Work to complete: Please restate the data word for word, in full.

Extracted material:
(** [s.split('T')] starts with the part of [s] before its first [T]. *)
Lemma py_split_head (s : string) :
  ∃ d t, py_split "T" s = d :: t ∧ ¬ contains_char "T" d ∧
         ((s = d ∧ t = []) ∨ ∃ rest, s = d ++ String "T" rest).
Proof.
  unfold contains_char. induction s as [|c s (d & t & Hsplit & Hfree & Hshape)]; simpl.
  - exists "", []. split; [done|]. split; [|by left].
    simpl. by intros ?%elem_of_nil.
  - destruct (Ascii.eqb_spec c "T") as [->|Hc].
    + exists "", (py_split "T" s). split; [done|]. split.
      * simpl. by intros ?%elem_of_nil.
      * right. by exists s.
    + rewrite Hsplit. exists (String c d), t. split; [done|]. split.
      * simpl. intros [?|?]%elem_of_cons; [congruence|done].
      * destruct Hshape as [[-> ->]|[rest ->]]; [by left|right]. by exists rest.
Qed.

Lemma bind_arguments_ok (kwargs : gmap string json) :
  kwargs !! "self" = None → kwargs !! "client" = None → bind_arguments kwargs = Ok kwargs.
Proof. intros Hs Hc. unfold bind_arguments. by rewrite Hs, Hc. Qed.

Lemma bind_arguments_rejects (kwargs : gmap string json) :
  is_Some (kwargs !! "client") ∨ is_Some (kwargs !! "self") →
  bind_arguments kwargs = Raise TypeError.
Proof.
  intros [Hc|Hs]; unfold bind_arguments.
  - rewrite (bool_decide_eq_true_2 _ Hc). by rewrite orb_true_r.
  - by rewrite (bool_decide_eq_true_2 _ Hs).
Qed.

Lemma dict_update_lookup (d : gmap string attr) (kwargs : gmap string json) (k : string) :
  dict_update d kwargs !! k =
  match kwargs !! k with
  | Some v => Some (AVal v)
  | None => d !! k
  end.
Proof.
  unfold dict_update. rewrite lookup_union, lookup_fmap.
  destruct (kwargs !! k); simpl; [|by rewrite (left_id None _)].
  by destruct (d !! k).
Qed.

(** C7.  A flight built from server data whose [acquisition_date] is a
    string keeps of it the part before its first [T]:
    ["2024-06-10T12:34:56"] becomes ["2024-06-10"], ["2024-06-10"] stays,
    and in every case the stored string has no [T] and is either the
    original or what came before its first [T]. *)
Theorem flight_date_has_no_time (client : APIClient) (kwargs : gmap string json) (s : string) :
  kwargs !! "self" = None → kwargs !! "client" = None →
  kwargs !! "acquisition_date" = Some (JStr s) →
  ∃ o d, Flight client kwargs = Ok o ∧
         o !! "acquisition_date" = Some (AVal (JStr d)) ∧
         ¬ contains_char "T" d ∧
         (s = d ∨ ∃ rest, s = d ++ String "T" rest) ∧
         (s = "2024-06-10T12:34:56" → d = "2024-06-10") ∧
         (s = "2024-06-10" → d = "2024-06-10").
Proof.
  intros Hs Hc Hdate. unfold Flight. rewrite bind_arguments_ok by done. run.
  unfold Flight_init. rewrite dict_update_lookup, Hdate. simpl.
  destruct (py_split_head s) as (d & t & Hsplit & Hfree & Hshape).
  destruct s as [|c s'] eqn:Es.
  - simpl in Hsplit. injection Hsplit as <- <-. simpl.
    eexists _, "". split; [done|]. rewrite dict_update_lookup, Hdate.
    repeat split; try done. by left.
  - rewrite <- Es in *. simpl.
    replace (negb (String.eqb s "")) with true by (rewrite Es; done).
    rewrite Hsplit. simpl.
    eexists _, d. split; [done|]. rewrite lookup_insert_eq.
    repeat split; try done.
    + destruct Hshape as [[-> _]|?]; [by left|by right].
    + intros ->. clear -Hsplit. by injection Hsplit as <- _.
    + intros ->. clear -Hsplit. by injection Hsplit as <- _.
Qed.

Expected output:
(** [s.split('T')] starts with the part of [s] before its first [T]. *)
Lemma py_split_head (s : string) :
  ∃ d t, py_split "T" s = d :: t ∧ ¬ contains_char "T" d ∧
         ((s = d ∧ t = []) ∨ ∃ rest, s = d ++ String "T" rest).
Proof.
  unfold contains_char. induction s as [|c s (d & t & Hsplit & Hfree & Hshape)]; simpl.
  - exists "", []. split; [done|]. split; [|by left].
    simpl. by intros ?%elem_of_nil.
  - destruct (Ascii.eqb_spec c "T") as [->|Hc].
    + exists "", (py_split "T" s). split; [done|]. split.
      * simpl. by intros ?%elem_of_nil.
      * right. by exists s.
    + rewrite Hsplit. exists (String c d), t. split; [done|]. split.
      * simpl. intros [?|?]%elem_of_cons; [congruence|done].
      * destruct Hshape as [[-> ->]|[rest ->]]; [by left|right]. by exists rest.
Qed.

Lemma bind_arguments_ok (kwargs : gmap string json) :
  kwargs !! "self" = None → kwargs !! "client" = None → bind_arguments kwargs = Ok kwargs.
Proof. intros Hs Hc. unfold bind_arguments. by rewrite Hs, Hc. Qed.

Lemma bind_arguments_rejects (kwargs : gmap string json) :
  is_Some (kwargs !! "client") ∨ is_Some (kwargs !! "self") →
  bind_arguments kwargs = Raise TypeError.
Proof.
  intros [Hc|Hs]; unfold bind_arguments.
  - rewrite (bool_decide_eq_true_2 _ Hc). by rewrite orb_true_r.
  - by rewrite (bool_decide_eq_true_2 _ Hs).
Qed.

Lemma dict_update_lookup (d : gmap string attr) (kwargs : gmap string json) (k : string) :
  dict_update d kwargs !! k =
  match kwargs !! k with
  | Some v => Some (AVal v)
  | None => d !! k
  end.
Proof.
  unfold dict_update. rewrite lookup_union, lookup_fmap.
  destruct (kwargs !! k); simpl; [|by rewrite (left_id None _)].
  by destruct (d !! k).
Qed.

(** C7.  A flight built from server data whose [acquisition_date] is a
    string keeps of it the part before its first [T]:
    ["2024-06-10T12:34:56"] becomes ["2024-06-10"], ["2024-06-10"] stays,
    and in every case the stored string has no [T] and is either the
    original or what came before its first [T]. *)
Theorem flight_date_has_no_time (client : APIClient) (kwargs : gmap string json) (s : string) :
  kwargs !! "self" = None → kwargs !! "client" = None →
  kwargs !! "acquisition_date" = Some (JStr s) →
  ∃ o d, Flight client kwargs = Ok o ∧
         o !! "acquisition_date" = Some (AVal (JStr d)) ∧
         ¬ contains_char "T" d ∧
         (s = d ∨ ∃ rest, s = d ++ String "T" rest) ∧
         (s = "2024-06-10T12:34:56" → d = "2024-06-10") ∧
         (s = "2024-06-10" → d = "2024-06-10").
Proof.
  intros Hs Hc Hdate. unfold Flight. rewrite bind_arguments_ok by done. run.
  unfold Flight_init. rewrite dict_update_lookup, Hdate. simpl.
  destruct (py_split_head s) as (d & t & Hsplit & Hfree & Hshape).
  destruct s as [|c s'] eqn:Es.
  - simpl in Hsplit. injection Hsplit as <- <-. simpl.
    eexists _, "". split; [done|]. rewrite dict_update_lookup, Hdate.
    repeat split; try done. by left.
  - rewrite <- Es in *. simpl.
    replace (negb (String.eqb s "")) with true by (rewrite Es; done).
    rewrite Hsplit. simpl.
    eexists _, d. split; [done|]. rewrite lookup_insert_eq.
    repeat split; try done.
    + destruct Hshape as [[-> _]|?]; [by left|by right].
    + intros ->. clear -Hsplit. by injection Hsplit as <- _.
    + intros ->. clear -Hsplit. by injection Hsplit as <- _.
Qed.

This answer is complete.